In her fascinating book, Abandoned: The Untold Story of the Abortion Wars, Monica Migliorino Miller gives a riveting account of the discovery and burial of the remains of aborted babies, and of her participation in the rescue movement in the 1980s and early 1990s.
Miller stood trial for blocking abortion clinics on several occasions and, at one point, was sentenced to nine months in jail. While in prison, she encountered a former clinic worker who had been incarcerated for crimes not related to abortion.
Miller recounts the conversation between them:
I asked her how she felt about working there and she said, “It was the woman’s decision.” I said “your job involved you in taking innocent life.” But she kept saying “I didn’t do anything, It was the woman’s decision.” She admitted that she did assist Tarver [the abortionist] in the abortions. I tried over and over again to help her realize her involvement with the process of killing. I asked her “do you think the unborn are human?” And she agreed! She said, “Yes they are. They have a heart, a brain, and everything.”
I asked her “What if a woman were stabbing her born child – would you help her do that?” She said: “No” I asked her “Would it be okay for me to stab you just because it was “my decision?” She said: “That would be your decision and it would be my decision to live or die. People got to die anyway.”
It’s disturbing that this clinic worker readily admits that the preborn are human. It is often shocking to pro-lifers that many abortionists and clinic workers are honest about what they do, and come right out and admit that abortion is killing. Some former clinic workers may claim that they didn’t know, or at least didn’t believe, that they were taking innocent life. But this clinic worker clearly knows what she was doing.
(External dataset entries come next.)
(** Lanes that are added to the page. *)
Lemma int_xor_lanes_ok m a f l n d :
  byte_page l -> (forall b, is_u8 (f b)) -> (d + NSIZE * n <= length l)%nat ->
  int_xor_lanes (<[a := filled (fun b => pget l b ⊕ f b) d l]> m) a d
    (map (fun k => le_combine (map f (seq (d + k * NSIZE) NSIZE))) (seq 0 n)) =
  <[a := filled (fun b => pget l b ⊕ f b) (d + NSIZE * n) l]> m.
Proof.
  intros Hl Hf Hlen. unfold int_xor_lanes. rewrite length_map, length_seq, zip_seq_map.
  induction n as [|n IH].
  - cbn [seq map fold_left]. by rewrite Nat.mul_0_r, Nat.add_0_r.
  - rewrite seq_S, map_app, fold_left_app, IH by lia. cbn [map fold_left plus].
    rewrite (store_filled _ _ _ _ NSIZE); [do 2 f_equal; lia|lia|].
    rewrite page_insert_eq, load64_filled by lia. unfold load64.
    rewrite (Nat.mul_comm n), <- le_combine_lxor by (intros; auto using pget_u8).
    rewrite <- (length_seq NSIZE (d + NSIZE * n)), <- (length_map (fun x => pget l x ⊕ f x)) at 1.
    rewrite le_split_combine; [done|]. apply Forall_map_u8. auto using pget_u8 with md.
Qed.

Section IntXor.
Context (n disks start stop bytes : nat) (ptrs : list addr) (m : mem).
Context (Hn : (0 < n)%nat) (Hok : stripe_ok disks bytes ptrs m).
Context (Hrange : (start <= stop < disks - 2)%nat).

Let p := p_ptr disks ptrs.
Let q := q_ptr disks ptrs.
Let slice := slice_ptrs start stop ptrs.
Let dP b := p_syn (column m slice b).
Let dQ b := gfmul (alpha start) (q_syn (column m slice b)).
Let at_offset : nat -> mem :=
  parity_filled disks ptrs m (fun b => pget (page m p) b ⊕ dP b) (fun b => pget (page m q) b ⊕ dQ b).

Lemma slice_data a : a ∈ slice -> a ∈ data_ptrs disks ptrs.
Proof.
  unfold slice, slice_ptrs, data_ptrs. intros Ha%subseteq_drop.
  apply elem_of_take in Ha as (i & Hi & Hlt). apply elem_of_take. exists i. split; [done|lia].
Qed.
Lemma reduced_row I i r c : reduced n i I -> (c < i)%nat -> (i <= r < n)%nat -> I r c = 0.
Proof. intros HR Hc Hr. rewrite HR by lia. unfold delta. by rewrite decide_False by lia. Qed.

Lemma scale_elim_is st I O i :
  st_is st I O -> elim_inv n A I O -> (i < n)%nat -> reduced n i I -> I i i <> 0 ->
  inv_at (S i) (elim_rows n i (scale_row n i st)).
Proof.
  intros Hst HE Hi HR Hp. assert (is_u8 (I i i)) as H8 by (by apply HE).
  assert (gfmul (I i i) (gf_inv (I i i)) = 1) as Hinv by (rewrite gf_inv_gfinv by done; by apply gfpow_254_inv).
  apply (elim_rows_is _ (scale_fun i (gf_inv (I i i)) I) (scale_fun i (gf_inv (I i i)) O)); [|auto..].
  - by apply scale_row_is.
  - apply elim_inv_scale; auto with md. intros H. by rewrite H, gfmul_0_r in Hinv.
  - intros r c Hr Hc. unfold scale_fun. case_decide; [subst|by apply HR].
    rewrite (reduced_row I i), gfmul_0_l by (done || lia). unfold delta. by rewrite decide_False by lia.
  - unfold scale_fun. by rewrite decide_True.
Qed.

Lemma find_pivot_ok st I O i :
  st_is st I O -> (i < n)%nat ->
  match find_pivot n st.1 i with
  | Some j => (i < j < n)%nat /\ I j i <> 0
  | None => forall r, (i < r < n)%nat -> I r i = 0
  end.
Proof.
  intros [Hst _] Hi. unfold find_pivot. destruct (find _ _) as [j|] eqn:E.
  - apply find_some in E as [Hin Hnz]. apply in_seq in Hin. split; [lia|].
    rewrite <- (proj2 Hst) by lia. by apply Z.eqb_neq, negb_true_iff.
  - intros r Hr. pose proof (find_none _ _ E r) as H. cbn beta in H.
    rewrite (proj2 Hst), negb_false_iff in H by lia. apply Z.eqb_eq, H, in_seq. lia.
Qed.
Her second statement is difficult to understand. Perhaps she felt she was backed into a corner, having just admitted that a woman has the right to choose to kill her preborn baby. Logically, she was forced to admit that it would also be a “choice” to stab someone. Her flippant statement that “people got to die anyway” is shocking in its nihilism. So because people are going to die anyway, it’s okay to kill them? Her response reveals a lack of regard for life that is appalling.